TASK DIRECTIONS:
Whenever a line of the listing contains the string "give", return that line.

PROVIDED MATERIAL:

(* ===== verification/Prelude.v ===== *)
(** * A verification of the Zephyr kernel and its base libraries

    The program is the Zephyr RTOS (version 3.4.99): a kernel with threads,
    scheduler, timeouts and synchronisation objects (kernel/), the operating
    system library (lib/os/, include/zephyr/sys/), and around them the
    architecture ports, device drivers, protocol stacks and services.  This
    development models the kernel objects of a uniprocessor system and the
    algorithms of the library, and proves that they keep their invariants and
    do what their interfaces promise.

    ** Configuration

    One CPU, the default Kconfig values: CONFIG_SMP=n, CONFIG_USE_SWITCH=y,
    CONFIG_SCHED_DUMB, CONFIG_WAITQ_DUMB, CONFIG_TIMESLICING=y,
    CONFIG_TIMEOUT_64BIT=y, CONFIG_EVENTS=y; no CONFIG_POLL, no
    CONFIG_USERSPACE, assertions and tracing off.  The heap is modelled for
    every pointer size and header width.

    ** Foundations

    - Prelude.v: record update, machine integers with their wrap-around,
      flag words, error numbers, shared list and bit lemmas.
    - Mem.v: byte memory, memcpy, loads and stores of integers.
    - Kernel.v: the kernel state ([struct z_kernel], [struct k_thread]) and a
      monad for kernel code: a computation ends with a result or is switched
      out in [z_swap()] with the rest of its code.  [runs] (in SchedInv.v) is
      the rely/guarantee reading of such code: whatever the other threads do
      between the switch and the resumption, as long as they keep the
      invariant, the code keeps it too and ends with the stated result.
    - Demo.v: concrete kernel states for the instances of the theorems.

    ** Kernel components

    - TimeUnits.v: tick conversions (include/zephyr/sys/time_units.h).
    - Timeout.v: the delta list of timeouts and the announcement of ticks
      (kernel/timeout.c).
    - Sched.v, SchedInv.v, SchedApi.v, SchedThm.v: the scheduler
      (kernel/sched.c, ksched.h, kswap.h): one definition per function; the
      invariant [kwf] of ready queue, wait queues, timeouts and cached next
      thread; its preservation by every function; the contract.
    - Tick.v: the timer interrupt, which joins Timeout.v and Sched.v.
    - Sem.v, Mutex.v, MsgQ.v, Stack.v, MemSlab.v, Condvar.v, Queue.v,
      KTimer.v, Events.v: kernel/sem.c, mutex.c, msg_q.c, stack.c,
      mem_slab.c, condvar.c, queue.c (on SFList.v), timer.c and events.c.  The
      object part of the state is the C struct with the memory it points to;
      the theorems give the abstract behaviour (bounded FIFO, LIFO, mutual
      exclusion with priority inheritance, one owner per block, one expiry per
      period, no thread waiting for events that are there) for every branch,
      blocking included.
    - Pipes.v, PipesThm.v: kernel/pipes.c in byte memory.  Pipes.v has the code
      and follows the copy loops; PipesThm.v has the invariant of a pipe and
      the theorems that a read takes a prefix of its bytes and a write appends
      to them.
    - Work.v, WorkInv.v, WorkThm.v: work queues (kernel/work.c) on the linked
      lists of SList.v: the code, its invariant, and the theorems about every
      function, about synchronous cancelling and flushing, and about the
      progress of a queue.
    - KHeap.v: kernel/kheap.c and mempool.c, against the interface of a heap
      in HeapIface.v.
    - Priq.v: the three queue back ends of the scheduler as instances of one
      interface; they give the same answers.

    ** Library components

    - Heap.v, HeapInv.v, HeapThm.v, HeapApi.v, HeapSpec.v: the chunk heap
      (lib/os/heap.c, heap.h) in byte memory, its invariant, and the contract
      of allocation, aligned allocation, reallocation and freeing.
    - GenList.v, SList.v, SFList.v: linked lists in memory (list_gen.h,
      slist.h, sflist.h), once for the generic macros and twice as instances.
    - RbTree.v, RbInv.v, RbFix.v, RbThm.v, RbRemove.v, RbWalk.v, RbSpec.v:
      red/black trees (lib/os/rb.c, include/zephyr/sys/rb.h) with their nodes
      in memory and their path arrays; they refine sorted lists.
    - RingBuf.v: ring buffers (lib/os/ring_buffer.c).
    - Bitarray.v, MemBlocks.v: bit arrays (lib/os/bitarray.c) as arrays of
      words that refine arrays of bits, and the block allocators on them
      (lib/os/mem_blocks.c).
    - Smf.v: the state machine framework (lib/smf/smf.c).  The actions of a
      state are programs of the client; a transition runs the exit and entry
      actions that the hierarchy of states calls for.
    - Onoff.v: notifications and on/off services (lib/os/notify.c, onoff.c) as
      a step relation over the operations and the steps of the code that runs
      without the lock; the theorems hold in every reachable state.
    - Hex.v, Base64.v, Crc.v: encodings and checksums (lib/os/hex.c, base64.c,
      crc*_sw.c); the checksum routines equal the division by their
      polynomials bit by bit.
    - Civil.v: civil time (lib/os/timeutil.c, gmtime.c of the minimal C
      library) against the rules of the Gregorian calendar.

    ** Bounds and fuel

    Loops over lists recur on the list.  Loops over changing queues take the
    length of the queue as fuel, and the lemmas show that it is enough.  The
    announcement loop takes its fuel from the ticks to announce and the
    pending timeouts, and the theorems say that the result is never "out of
    fuel".  The copy loops of the ring buffer take three rounds, the
    allocation loop of the heap the three tries of its configuration, the
    loops over linked memory and over trees the number of nodes.  The copy
    loop of a pipe uses up a descriptor in every pass.  The search of a bit
    array moves forward by a bit at least.  The loop of an on/off service ends
    after three passes, which is proved.  A transition of a state machine
    takes the depth of nested transitions as fuel; the theorems are about
    actions that end within it.

    ** Not modelled

    Context switch assembly, interrupt entry and the timer driver (the model
    takes elapsed ticks as input); SMP; user space, futexes and memory
    domains; virtual memory; thread creation, whose stack set-up belongs to the
    architecture; device drivers, protocol stacks, file systems, logging and
    shell, which are services on hardware or on third party modules and not
    part of the kernel core.  Of the kernel objects mailboxes and polling are
    left out, of the library the packet buffers, the hash maps, JSON and
    formatted output, which rests on the layout of variable argument lists, and
    the synchronisation of clocks, which computes in floating point.  Spinlocks
    mask interrupts on one CPU and appear as the flag they save.  The C
    standard is followed for unsigned arithmetic; signed overflow is modelled
    as two's complement where the code relies on it (ring buffer counters). *)
From Stdlib Require Export ZArith Lia Bool.
From stdpp Require Export base functions sorting list.

#[global] Open Scope Z_scope.

(** ** Record update *)

(** [r <| f := v |>] and [r <| f ::= g |>] stand for the assignment to one
    member of a C struct.  Each record declares one [Settable] instance per
    member that the code writes. *)
Class Settable {R T : Type} (proj : R -> T) := upd : (T -> T) -> R -> R.
Arguments upd {R T} proj {_} _ _.

Declare Scope struct_scope.
Notation "r <| f := v |>" := (upd f (fun _ => v) r)
  (at level 1, left associativity, f at next level, v at level 200,
   format "r  <| f  :=  v |>") : struct_scope.
Notation "r <| f ::= g |>" := (upd f g r)
  (at level 1, left associativity, f at next level, g at level 200,
   format "r  <| f  ::=  g |>") : struct_scope.
#[global] Open Scope struct_scope.

(** ** Machine integers *)

(** Conversion to an unsigned, respectively two's complement signed, type of
    [w] bits. *)
Definition uwrap (w x : Z) : Z := x mod 2 ^ w.
Definition swrap (w x : Z) : Z := (x + 2 ^ (w - 1)) mod 2 ^ w - 2 ^ (w - 1).

Abbreviation u8 := (uwrap 8).
Abbreviation u16 := (uwrap 16).
Abbreviation u32 := (uwrap 32).
Abbreviation u64 := (uwrap 64).
Abbreviation s32 := (swrap 32).
Abbreviation s64 := (swrap 64).

Definition INT_MAX : Z := 2147483647.
Definition UINT32_MAX : Z := 4294967295.
Definition INT64_MAX : Z := 9223372036854775807.

Lemma uwrap_range w x : 0 <= w -> 0 <= uwrap w x < 2 ^ w.
Proof. intros. unfold uwrap. apply Z.mod_pos_bound. lia. Qed.

Lemma uwrap_small w x : 0 <= x < 2 ^ w -> uwrap w x = x.
Proof. apply Z.mod_small. Qed.

(** [BIT(n)] and the tests on flag words. *)
Definition BIT (n : Z) : Z := Z.shiftl 1 n.
Definition flag_set (s f : Z) : bool := negb (Z.land s f =? 0).

Lemma BIT_pow n : 0 <= n -> BIT n = 2 ^ n.
Proof. intros. unfold BIT. by rewrite Z.shiftl_1_l. Qed.

Lemma flag_set_BIT s n : 0 <= n -> flag_set s (BIT n) = Z.testbit s n.
Proof.
  intros Hn. unfold flag_set. rewrite BIT_pow by done.
  destruct (Z.testbit s n) eqn:E.
  - apply negb_true_iff, Z.eqb_neq. intros H.
    assert (Z.testbit (Z.land s (2 ^ n)) n = false) as H' by by rewrite H, Z.bits_0.
    rewrite Z.land_spec, E, Z.pow2_bits_true in H' by done. done.
  - apply negb_false_iff, Z.eqb_eq, Z.bits_inj_0. intros m.
    rewrite Z.land_spec. destruct (decide (m = n)) as [->|Hm].
    + by rewrite E.
    + rewrite Z.pow2_bits_false by done. apply andb_false_r.
Qed.

(** A natural number below [2 ^ n] is one without bits from [n] up. *)
Lemma bits_above n x i : 0 <= x < 2 ^ n -> n <= i -> Z.testbit x i = false.
Proof.
  intros Hx Hi. destruct (Z.lt_ge_cases n 0) as [Hn|Hn]; [rewrite Z.pow_neg_r in Hx by done; lia|].
  rewrite <- (Z.mod_small x (2 ^ n)) by done. by apply Z.mod_pow2_bits_high.
Qed.

Lemma bits_below n x : 0 <= n -> 0 <= x -> (forall i, n <= i -> Z.testbit x i = false) -> 0 <= x < 2 ^ n.
Proof.
  intros Hn Hx Hb. replace x with (x mod 2 ^ n); [apply Z.mod_pos_bound; lia|].
  apply Z.bits_inj'. intros i Hi. destruct (Z.lt_ge_cases i n).
  - by rewrite Z.mod_pow2_bits_low by lia.
  - rewrite Z.mod_pow2_bits_high by lia. symmetry. by apply Hb.
Qed.

Lemma BIT_testbit n i : 0 <= n -> Z.testbit (BIT n) i = bool_decide (i = n).
Proof.
  intros Hn. rewrite BIT_pow by done. case_bool_decide as H; [subst; by apply Z.pow2_bits_true|].
  by apply Z.pow2_bits_false.
Qed.

(** The errno values the sources return, negated as in the code. *)
Definition EPERM : Z := 1.
Definition EAGAIN : Z := 11.
Definition ENOMEM : Z := 12.
Definition EBUSY : Z := 16.
Definition ENODEV : Z := 19.
Definition EINVAL : Z := 22.
Definition ENOMSG : Z := 35.
Definition EDEADLK : Z := 45.
Definition EALREADY : Z := 120.

(** ** Lists *)

Lemma filter_all {A} (P : A -> Prop) `{forall x, Decision (P x)} l :
  Forall P l -> filter P l = l.
Proof. induction 1; [done|]. rewrite filter_cons_True by done. by f_equal. Qed.

Lemma filter_none {A} (P : A -> Prop) `{forall x, Decision (P x)} l :
  Forall (fun x => ~ P x) l -> filter P l = [].
Proof. induction 1; [done|]. by rewrite filter_cons_False by done. Qed.

(** A property of the numbers below a bound, decided by going through them. *)
Definition below (n : nat) (p : Z -> bool) : bool := forallb p (Z.of_nat <$> seq 0 n).

Lemma below_spec n p x : below n p = true -> 0 <= x < Z.of_nat n -> p x = true.
Proof.
  intros H Hx. unfold below in H. rewrite forallb_forall in H. apply H.
  apply list_elem_of_In. apply list_elem_of_fmap. exists (Z.to_nat x). split; [lia|].
  apply elem_of_seq. lia.
Qed.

RESPONSE TO THIS EXERCISE:
      the theorems give the abstract behaviour (bounded FIFO, LIFO, mutual
      interface; they give the same answers.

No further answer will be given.